(** Whether a byte is in a range. *)
Ltac in_range :=
  unfold within;
  repeat match goal with
  | |- context[?a <=? ?b] => first
      [ rewrite (proj2 (Z.leb_le a b)) by lia | rewrite (proj2 (Z.leb_gt a b)) by lia ]
  | |- context[?a =? ?b] => first
      [ rewrite (proj2 (Z.eqb_eq a b)) by lia | rewrite (proj2 (Z.eqb_neq a b)) by lia ]
  end; cbn [andb orb negb].

(** A bound on a number after a given byte. *)
Ltac follow_lia :=
  match goal with
  | |- context[follow_bytes ?a ?b] => let x := eval vm_compute in (follow_bytes a b) in change (follow_bytes a b) with x
  end; simpl; lia.

(** ** Representations *)

Lemma sign_bit w k z : 0 <= k -> w = k + 1 -> in_u w z -> Z.shiftr z k = if 2 ^ k <=? z then 1 else 0.
Proof.
  intros Hk Hw [H0 H1]. replace k with (w - 1) in * by lia. rewrite Z.shiftr_div_pow2 by lia. assert (2 ^ w = 2 * 2 ^ (w - 1)) as Hp by (rewrite <- Z.pow_succ_r by lia; f_equal; lia).
  pose proof (Z.pow_pos_nonneg 2 (w - 1) ltac:(lia) ltac:(lia)). destruct (Z.leb_spec (2 ^ (w - 1)) z).
  - symmetry. apply Z.div_unique with (z - 2 ^ (w - 1)); lia.
  - apply Z.div_small. lia.
Qed.

Lemma land_low base k n mask : 0 <= k -> mask = Z.ones k -> base mod 2 ^ k = 0 -> 0 <= n < 2 ^ k -> Z.land (base + n) mask = n.
Proof.
  intros Hk -> Hb Hn. rewrite Z.land_ones by lia. rewrite Z.add_mod by lia. rewrite Hb, Z.add_0_l, Z.mod_mod by lia.
  by apply Z.mod_small.
Qed.

Lemma land_ones_range x n : 0 <= n -> 0 <= Z.land x (Z.ones n) < 2 ^ n.
Proof. intros Hn. rewrite Z.land_ones by done. apply Z.mod_pos_bound. lia. Qed.

Lemma lor_range w a b : 0 <= w -> in_u w a -> in_u w b -> 0 <= Z.lor a b < 2 ^ w.
Proof. intros Hw Ha Hb. by apply in_u_lor. Qed.

(** A number below [2 ^ w], normalised to [k + 1] binary digits. *)
Lemma normalised_range m k : 0 < m < 2 ^ (k + 1) -> 0 <= k -> 2 ^ k <= Z.shiftl m (k - Z.log2 m) < 2 ^ (k + 1).
Proof.
  intros Hm Hk. assert (Z.log2 m <= k) by (assert (Z.log2 m < k + 1) by (apply Z.log2_lt_pow2; lia); lia).
  pose proof (Z.log2_nonneg m). rewrite Z.shiftl_mul_pow2 by lia. pose proof (Z.log2_spec m ltac:(lia)) as [H1 H2].
  replace (2 ^ k) with (2 ^ Z.log2 m * 2 ^ (k - Z.log2 m)) by (rewrite <- Z.pow_add_r by lia; f_equal; lia).
  replace (2 ^ (k + 1)) with (2 ^ Z.succ (Z.log2 m) * 2 ^ (k - Z.log2 m)) by (rewrite <- Z.pow_add_r by lia; f_equal; lia).
  pose proof (Z.pow_pos_nonneg 2 (k - Z.log2 m) ltac:(lia) ltac:(lia)). split; [nia|]. by apply Z.mul_lt_mono_pos_r.
Qed.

══════════════════════════════

• [Work task] Check each line of the records for the word "Lemma", and show the lines that contain it.

• [Answer to the problem]
Lemma sign_bit w k z : 0 <= k -> w = k + 1 -> in_u w z -> Z.shiftr z k = if 2 ^ k <=? z then 1 else 0.
Lemma land_low base k n mask : 0 <= k -> mask = Z.ones k -> base mod 2 ^ k = 0 -> 0 <= n < 2 ^ k -> Z.land (base + n) mask = n.
Lemma land_ones_range x n : 0 <= n -> 0 <= Z.land x (Z.ones n) < 2 ^ n.
Lemma lor_range w a b : 0 <= w -> in_u w a -> in_u w b -> 0 <= Z.lor a b < 2 ^ w.
Lemma normalised_range m k : 0 < m < 2 ^ (k + 1) -> 0 <= k -> 2 ^ k <= Z.shiftl m (k - Z.log2 m) < 2 ^ (k + 1).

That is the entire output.